**ACTIVITY**
Please give back, exactly as written, only the line containing "all: eexists; split;" and every line after it until the data below ends.

**SOURCE MATERIAL**
Lemma compilable_field t :
  threshold_resolves t = true → compilable t → ∃ f, _threshold_field t = Ok f.
Proof.
  unfold threshold_resolves, _threshold_field. intros Hr (Hc & _). breflect. cbv zeta.
  destruct (truthy (canonical_fact t)).
  - destruct (Hc eq_refl) as [cf ->]. by eexists.
  - apply resolves_without_values in Hr as [_ Hr]. by destruct (metric_field_name _ _ _) as [f|]; [exists f|].
Qed.

Lemma compilable_logic t f :
  _threshold_field t = Ok f → compilable t →
  ∃ c, _threshold_to_logic t = Ok c ∧ json_finite c = true ∧ ∀ p, validate_json_logic_ast c p = Ok tt.
Proof.
  intros Hf (_ & Hr & Hv & Hu). unfold _threshold_to_logic. rewrite (threshold_path _ _ Hf). cbn [res_bind].
  destruct (operator t) eqn:Eop.
  6: { destruct (Hr eq_refl) as [u Eu]. rewrite Eu. eexists. split; [done|]. cbn. by rewrite Hv (Hu u Eu). }
  all: eexists; split; [done|]; cbn; by rewrite Hv.
Qed.

Lemma compilable_message clause t f : _threshold_field t = Ok f → is_ok (_message_part clause t) = true.
Proof. intros Hf. unfold _message_part. by rewrite (threshold_path _ _ Hf). Qed.

Lemma res_mapM_ok {E A B} (f : A → res E B) l :
  Forall (λ x, is_ok (f x) = true) l → ∃ ys, res_mapM f l = Ok ys.
Proof.
  induction 1 as [|x l Hx _ [ys IH]]; cbn; [by eexists|].
  destruct (f x) as [y|]; [|done]. cbn. rewrite IH. by eexists.
Qed.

**WRITTEN ANSWER**
  all: eexists; split; [done|]; cbn; by rewrite Hv.
Qed.

Lemma compilable_message clause t f : _threshold_field t = Ok f → is_ok (_message_part clause t) = true.
Proof. intros Hf. unfold _message_part. by rewrite (threshold_path _ _ Hf). Qed.

Lemma res_mapM_ok {E A B} (f : A → res E B) l :
  Forall (λ x, is_ok (f x) = true) l → ∃ ys, res_mapM f l = Ok ys.
Proof.
  induction 1 as [|x l Hx _ [ys IH]]; cbn; [by eexists|].
  destruct (f x) as [y|]; [|done]. cbn. rewrite IH. by eexists.
Qed.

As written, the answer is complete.